Activity: Scan the records below for the line containing "are exact integers: [round_robin_bounds]" and the line containing "Definition passive_recovery (now". Copy both, plus every line between, exactly.

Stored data

Lemma kd_delete_law h k rc d d' :
  kd_ok d -> kd_live h d -> kd_delete h k d = (rc, d') ->
  kd_ok d' /\ kd_live h d' /\
  (rc = 0 /\ is_Some (kd_pairs d !! k) /\ kd_pairs d' = base.delete k (kd_pairs d) \/
   rc <> 0 /\ kd_pairs d' = kd_pairs d /\ (kd_pairs d !! k = None \/ kd_faults d < kd_faults d')).
Proof.
  intros (ids & kvs & Hdb & Ha) (t & Ht & Hact). unfold kd_delete. rewrite Ht.
  destruct (db_delete root_page_id BTREE_MAX_DEPTH (Some t) k (kd_pager d)) as [[rc' t'] s] eqn:E.
  destruct (db_delete_spec root_page_id _ _ _ _ _ _ _ _ _ Hdb Hact (Nat.le_refl _) E) as [_ Hr]. unfold absent. rewrite <- Ha.
  destruct Hr as [(-> & -> & Hs & kvs' & Hdb' & Hm)|(-> & -> & Hdb' & _)]; intros [= <- <-]; cbn [default from_option id Z.eqb].
  - split; [exists ids, kvs'; done|]. split; [apply live_set_txn; done|]. by left.
  - destruct (kv_map kvs !! k) as [x|]; cbn [negb kd_fault];
      (split; [exists ids, kvs; done|]); (split; [apply live_set_txn; done|]); right; (split; [done|]); (split; [done|]); [right; cbn; lia|by left].
Qed.

Lemma kd_search_law h k cap d rc v n d' :
  kd_ok d -> kd_live h d -> kd_search h k cap d = (rc, v, n, d') ->
  kd_ok d' /\ kd_live h d' /\ kd_pairs d' = kd_pairs d /\
  (rc = 0 /\ (exists x, kd_pairs d !! k = Some x /\ v = ztake (Z.min (zlen x) cap) x /\ n = zlen x) \/
   rc <> 0 /\ (kd_pairs d !! k = None \/ kd_faults d < kd_faults d')).
Proof.
  intros (ids & kvs & Hdb & Ha) (t & Ht & Hact). unfold kd_search. rewrite Ht.
  destruct (db_search root_page_id BTREE_MAX_DEPTH (Some t) k cap (kd_pager d)) as [r s] eqn:E.
  destruct (db_search_spec root_page_id _ _ _ _ _ _ _ _ _ Hdb Hact (Nat.le_refl _) E) as (Hdb' & _ & Hr).
  destruct (default (-1, [], cap) r) as [[rc0 v0] n0] eqn:Er. intros [= <- <- <- <-].
  assert (forall b, kd_ok (kd_fault b (kd_set s (kd_txns d) d)) /\ kd_live h (kd_fault b (kd_set s (kd_txns d) d)) /\
    kd_pairs (kd_fault b (kd_set s (kd_txns d) d)) = kd_pairs d) as Hf
    by (intros []; (split; [exists ids, kvs; done|]); (split; [exists t; done|done])).
  destruct (Hf (negb (rc0 =? 0) && negb (absent k d))) as (? & ? & ?). split_and!; [done..|].
  destruct (Z.eqb_spec rc0 0) as [->|Hrc]; [left; split; [done|]|right; split; [done|]].
  - destruct Hr as [->|[-> _]]; [|done]. cbn in Er. unfold search_result in Er. rewrite <- Ha.
    destruct (kv_map kvs !! k) as [x|]; [|done]. injection Er as <- <-. by exists x.
  - unfold absent. destruct (kd_pairs d !! k); [right; cbn; lia|by left].
Qed.

Lemma kd_scan_law C h prefix (cb : bytes -> bytes -> C -> Z * C) c d rc c' d' :
  kd_ok d -> kd_live h d -> zlen prefix <= MAX_KEY_SIZE -> kd_scan C h prefix cb c d = (rc, c', d') ->
  kd_ok d' /\ kd_live h d' /\ kd_pairs d' = kd_pairs d /\
  (rc = 0 /\ (exists kvs, kvs_sorted kvs /\ list_to_map kvs = kd_pairs d /\
     c' = visit cb (List.filter (fun x => has_prefix prefix x.1) kvs) c) \/
   rc <> 0 /\ kd_faults d < kd_faults d').
Proof.
  intros (ids & kvs & Hdb & Ha) (t & Ht & Hact) Hp. unfold kd_scan, db_scan_prefix. rewrite Ht.
  destruct (scan_range root_page_id cb (scan_fuel (kd_pager d)) (Some t) prefix c (kd_pager d)) as [[r c1] s] eqn:E.
  destruct (db_inv_scan_fuel _ _ _ Hdb) as [Hf1 Hf2].
  destruct (scan_range_spec root_page_id cb _ _ _ _ _ _ _ _ _ _ Hdb Hact Hp Hf1 Hf2 E) as (Hdb' & _ & Hr). cbv zeta.
  destruct Hr as [[-> ->]|[-> _]]; intros [= <- <- <-]; cbn [default from_option id Z.eqb negb kd_fault];
    (split; [exists ids, kvs; done|]); (split; [exists t; done|]); (split; [done|]); [left|right; split; [done|cbn; lia]].
  split; [done|]. exists kvs. destruct (di_tree _ _ _ _ Hdb) as (? & ? & _ & Hn & _). split; [by eapply node_sorted|]. done.
Qed.
(* ===== verification/Selection.v ===== *)
(** * Backend selection (balancer/src/selection.c)

    The four strategies, passive health (mark_backend_failure and
    mark_backend_success of balancer.c) and the address hash of net_util.c the
    ip-hash strategy rests on. The pool is the list of the first
    [backend_count] slots; a selected [backend_t *] is its index. [int] fields
    are exact integers: [round_robin_bounds] gives the range the weights stay
    in. *)
From S2P Require Import Prelude.

Local Open Scope Z_scope.

Definition HEALTH_FAILURE_THRESHOLD : Z := 3.
Definition HEALTH_RECOVERY_SECS : Z := 30.

(** The fields of [backend_t] selection and health use. *)
Record backend := mkBackend {
  current_weight : Z; weight : Z; current_connections : Z; failed_requests : Z;
  consecutive_failures : Z; health_status : Z; last_health_check : Z }.

Definition set_current_weight (w : Z) (b : backend) : backend :=
  mkBackend w (weight b) (current_connections b) (failed_requests b) (consecutive_failures b)
    (health_status b) (last_health_check b).
Definition set_health (failures status : Z) (b : backend) : backend :=
  mkBackend (current_weight b) (weight b) (current_connections b) (failed_requests b) failures
    status (last_health_check b).

Definition healthy (b : backend) : bool := health_status b =? 1.

(** ** Health *)
Definition recover (now : Z) (b : backend) : backend :=
  if (health_status b =? 0) && (now - last_health_check b >=? HEALTH_RECOVERY_SECS)
  then set_health 0 1 b else b.
Definition passive_recovery (now : Z) (bs : list backend) : list backend := map (recover now) bs.

Definition mark_backend_failure (now : Z) (b : backend) : backend :=
  let failures := consecutive_failures b + 1 in
  mkBackend (current_weight b) (weight b) (current_connections b) (failed_requests b + 1) failures
    (if failures >=? HEALTH_FAILURE_THRESHOLD then 0 else health_status b) now.

Definition mark_backend_success (b : backend) : backend :=
  if negb (consecutive_failures b =? 0) || negb (health_status b =? 1) then set_health 0 1 b else b.

(** ** Weighted round robin *)
Definition total_weight (bs : list backend) : Z :=
  fold_left (fun t b => if healthy b then t + weight b else t) bs 0.

(** The selection loop from slot [i]: the pool after it and the choice. *)
Fixpoint rr_loop (bs : list backend) (i : nat) (selected : option nat) (best_weight : Z)
    : list backend * option nat :=
  match bs with
  | [] => ([], selected)
  | b :: bs' =>
      if negb (healthy b) then
        let '(l, r) := rr_loop bs' (S i) selected best_weight in (b :: l, r)
      else
        let b := set_current_weight (current_weight b + weight b) b in
        let '(selected, best_weight) :=
          match selected with
          | Some s => if current_weight b >? best_weight then (Some i, current_weight b) else (selected, best_weight)
          | None => (Some i, current_weight b)
          end in
        let '(l, r) := rr_loop bs' (S i) selected best_weight in (b :: l, r)
  end.

Definition backend_round_robin_select (now : Z) (bs : list backend) : option nat * list backend :=
  let bs := passive_recovery now bs in
  let total := total_weight bs in
  if total =? 0 then (None, bs) else
  let '(bs, selected) := rr_loop bs 0 None 0 in
  match selected with
  | Some i => (Some i, alter (fun b => set_current_weight (current_weight b - total) b) i bs)
  | None => (None, bs)
  end.

(** ** Least connections *)
Fixpoint least_loop (bs : list backend) (i : nat) (best : option nat) (least_conn : Z) : option nat :=
  match bs with
  | [] => best
  | b :: bs' =>
      if negb (healthy b) then least_loop bs' (S i) best least_conn
      else if (least_conn =? -1) || (current_connections b <? least_conn)
      then least_loop bs' (S i) (Some i) (current_connections b)
      else least_loop bs' (S i) best least_conn
  end.

Definition least_connection_select (now : Z) (bs : list backend) : option nat * list backend :=
  let bs := passive_recovery now bs in (least_loop bs 0 None (-1), bs).

(** ** Client addresses (common/src/net_util.c) *)
Inductive sockaddr := AF_INET (sin_addr : bytes) | AF_INET6 (sin6_addr : bytes) | AF_OTHER.

Definition is_v4_mapped (a6 : bytes) : bool :=
  bool_decide (ztake 12 a6 = replicate 10 0 ++ [255; 255]).

Definition addr_bytes (ss : sockaddr) : bytes :=
  match ss with
  | AF_INET a => a
  | AF_INET6 a => if is_v4_mapped a then zdrop 12 a else a
  | AF_OTHER => []
  end.

Definition net_addr_hash (ss : sockaddr) : Z :=
  fold_left (fun h b => u64 (Z.lxor h b * 1099511628211)) (addr_bytes ss) 1469598103934665603.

Solution to this exercise:
    are exact integers: [round_robin_bounds] gives the range the weights stay
    in. *)
From S2P Require Import Prelude.

Local Open Scope Z_scope.

Definition HEALTH_FAILURE_THRESHOLD : Z := 3.
Definition HEALTH_RECOVERY_SECS : Z := 30.

(** The fields of [backend_t] selection and health use. *)
Record backend := mkBackend {
  current_weight : Z; weight : Z; current_connections : Z; failed_requests : Z;
  consecutive_failures : Z; health_status : Z; last_health_check : Z }.

Definition set_current_weight (w : Z) (b : backend) : backend :=
  mkBackend w (weight b) (current_connections b) (failed_requests b) (consecutive_failures b)
    (health_status b) (last_health_check b).
Definition set_health (failures status : Z) (b : backend) : backend :=
  mkBackend (current_weight b) (weight b) (current_connections b) (failed_requests b) failures
    status (last_health_check b).

Definition healthy (b : backend) : bool := health_status b =? 1.

(** ** Health *)
Definition recover (now : Z) (b : backend) : backend :=
  if (health_status b =? 0) && (now - last_health_check b >=? HEALTH_RECOVERY_SECS)
  then set_health 0 1 b else b.
Definition passive_recovery (now : Z) (bs : list backend) : list backend := map (recover now) bs.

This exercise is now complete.